What follows can only be expected, an expurgation of one existence in favor of a life stolen before consciousness kept notes of the events in its vicinity.  As a child, says Judge Barrenechea, Cristina belonged to someone else.  Her parents had the sensational opportunity of doing what so many around the world long to do, but few dare: standing in defiance of an oppressive and inhumane government.  And like the majority of these brave millions they targeted an enemy infinitely more adept at inflicting punishment and shame than they were.  So Cristina’s parents, activists in the latter half of the 1970s when a whole generation of open−minded Argentines was erased by organized and covert evil, were subjected to brutality.  As a result, Cristina was orphaned while still incapable of speech or independent movement; in fact her birth mother had given her another name, Sofia.  We know and are reminded of the persistence of so many children of the disappeared among the survivors of the purges that even a righteous crusader like Barrenechea, who hoots and pontificates unabashedly as the angel of vengeance, could never hope to find much less prosecute those responsible.  At least, he says to himself, I can tell the truth and set these children free.

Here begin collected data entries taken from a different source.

Lemma read_header_inv fuel data s ok data' s' :
  read_header fuel data s = Some ((ok, data'), s') →
  ((8 ≤ length (rx s))%nat ∧ ok = true
     ∧ data' = store_bytes data 0 (take 8 (rx s))
     ∧ s' = set_rx (drop 8 (rx s)) (tick 1 s))
  ∨ ((length (rx s) < 8)%nat ∧ ok = false ∧ data' = data ∧ rx s' = rx s
     ∧ n_end s' = n_end s ∧ n_req s' = n_req s).
Proof.
  intros Hrun. destruct (decide (8 ≤ length (rx s))%nat) as [Hlen|Hlen].
  - left. apply (read_monotone bus _ _ _ _ fuel (fuel + 9)%nat) in Hrun; [|lia].
    rewrite read_header_ready in Hrun by lia. by injection Hrun as <- <- <-.
  - right. revert Hrun. unfold WireHelper.read, WireHelper.wait. cbn [Z.eqb].
    rewrite bind_Some. intros (ready & s2 & Hwait & Hrest).
    apply bind_Some in Hwait as (start & s1 & Hstart & Hwait).
    injection Hstart as <- <-.
    apply wait_loop_answer in Hwait as [(Hrx & Hend & Hreq) Hready].
    cbn in Hrx, Hend, Hreq. destruct ready.
    + destruct Hready as [Hready _]. specialize (Hready eq_refl).
      cbn in Hready. unfold sizeof_LicDeviceHeader in Hready. lia.
    + injection Hrest as <- <- <-. repeat split; try done. lia.
Qed.

End ReadHeader.

(** ** [LicDeviceManager::DoPollDevice] *)

Lemma probed_0 bus retry_delay s : probed bus retry_delay 0 s = s.
Proof. destruct s. unfold probed, probes. cbn. by rewrite app_nil_r. Qed.

Lemma probed_S bus retry_delay m s :
  probed bus retry_delay m (probed bus retry_delay 1 s) = probed bus retry_delay (S m) s.
Proof.
  unfold probed, probes. cbn. rewrite <- app_assoc. cbn.
  f_equal. lia.
Qed.

Lemma DoPollDevice_report_prints error : Forall is_serial_print (DoPollDevice_report error).
Proof.
  unfold DoPollDevice_report.
  repeat (destruct (error =? _); [by repeat constructor|]). constructor.
Qed.

Section DoPollDeviceFacts.
Variable bus : Bus.
Variable this : LicDeviceManager.t.
Hypothesis retry_count_range : 0 ≤ LicDeviceManager.m_retry_count this < 2 ^ 32.

Abbreviation retry_delay := (LicDeviceManager.m_retry_delay this).

Lemma DoPollDevice_loop_run n : ∀ fuel error retry_count s,
  0 ≤ retry_count →
  retry_count + Z.of_nat n = LicDeviceManager.m_retry_count this →
  (n < fuel)%nat → 0 < error →
  ∃ m error',
    LicDeviceManager.DoPollDevice_loop bus fuel this error retry_count s =
      Some (error', probed bus retry_delay m s)
    ∧ probe_outcome bus n error s m error'.
Proof.
  induction n as [|n IH]; intros fuel error rc s Hrc Hleft Hfuel Herr;
    (destruct fuel as [|fuel]; [lia|]); run.
  - rewrite (proj2 (Z.ltb_ge rc _)) by lia. rewrite andb_false_r.
    exists 0%nat, error. rewrite probed_0. split; [done|].
    unfold probe_outcome. repeat split; try lia.
    intros (k & ? & _). lia.
  - rewrite (proj2 (Z.ltb_lt 0 error)) by done.
    rewrite (proj2 (Z.ltb_lt rc _)) by lia. cbn.
    rewrite uint32_small by lia.
    match goal with |- context [LicDeviceManager.DoPollDevice_loop _ _ _ _ _ ?s1] =>
      replace s1 with (probed bus retry_delay 1 s)
        by (unfold probed, probes, emit; cbn; rewrite <- !app_assoc; done)
    end.
    fold (status_at bus (n_end s)).
    destruct (decide (status_at bus (n_end s) = 0)) as [Hok|Hko].
    + rewrite Hok. destruct fuel as [|fuel]; [lia|]. run.
      exists 1%nat, 0. split; [done|].
      unfold probe_outcome. repeat split; try lia.
      * intros _. exists 0%nat. rewrite Nat.add_0_r. split; [lia|done].
    + pose proof (uint8_range (endTransmission_status bus (n_end s))) as Hrange.
      fold (status_at bus (n_end s)) in Hrange.
      destruct (IH fuel (status_at bus (n_end s)) (rc + 1) (probed bus retry_delay 1 s))
        as (m & error' & Hrun & Hm & Hpos & Hzero & Hfirst & Hfound & Hall);
        [lia|lia|lia|lia|].
      exists (S m), error'. rewrite Hrun, probed_S. split; [done|].
      cbn [probed n_end] in Hfirst, Hfound.
      unfold probe_outcome. repeat split; try lia.
      * intros [|k] Hk Hst.
        -- rewrite Nat.add_0_r in Hst. done.
        -- f_equal. apply Hfirst; [lia|].
           by replace (1 + n_end s + k)%nat with (n_end s + S k)%nat by lia.
      * intros He. apply Hfound in He as (k & Hk & Hst). exists (S k). split; [lia|].
        by replace (n_end s + S k)%nat with (1 + n_end s + k)%nat by lia.
      * intros ([|k] & Hk & Hst).
        -- rewrite Nat.add_0_r in Hst. done.
        -- apply Hfound. exists k. split; [lia|].
           by replace (1 + n_end s + k)%nat with (n_end s + S k)%nat by lia.
Qed.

And what of the “adoptive” parents?  How complicit must you have been (you were, after all, a law enforcement official in the heyday of the secret police) to receive the kickback of an entire human being left to be molded and educated only by you and your wife, who cannot have your own children?  That last question is not only mine, it is the angry query directed at the Quadris by the daughter they raised as their own child.  The question is addressed from a different viewpoint in an earlier and much more famous film, but here things evolve from the perspective of the child herself.  Cristina does not need to stand for such nonsense. Being of age, she can choose to forsake the only parents she has ever known, reclaim the name on her long−since−destroyed birth certificate and represent a symbolic denial of the theft of both identity and life that occurred only thirty years ago.  Yet how many children do you know that would willingly assume this thankless burden of responsibility?  What child is mature enough in spiritual strength to act as an example of redemption that has only signs and symbols to play with?  What would you or I have done in a similar situation and at a similar age? Perhaps exactly what Cristina ends up doing, which I cannot reveal. Whatever her choice, the one thing she will retain is the title of a captive forever beholden to the truth, as will the generations this truth continues to affect. That is not much, but sometimes the truth is small and cruel and completely unbearable.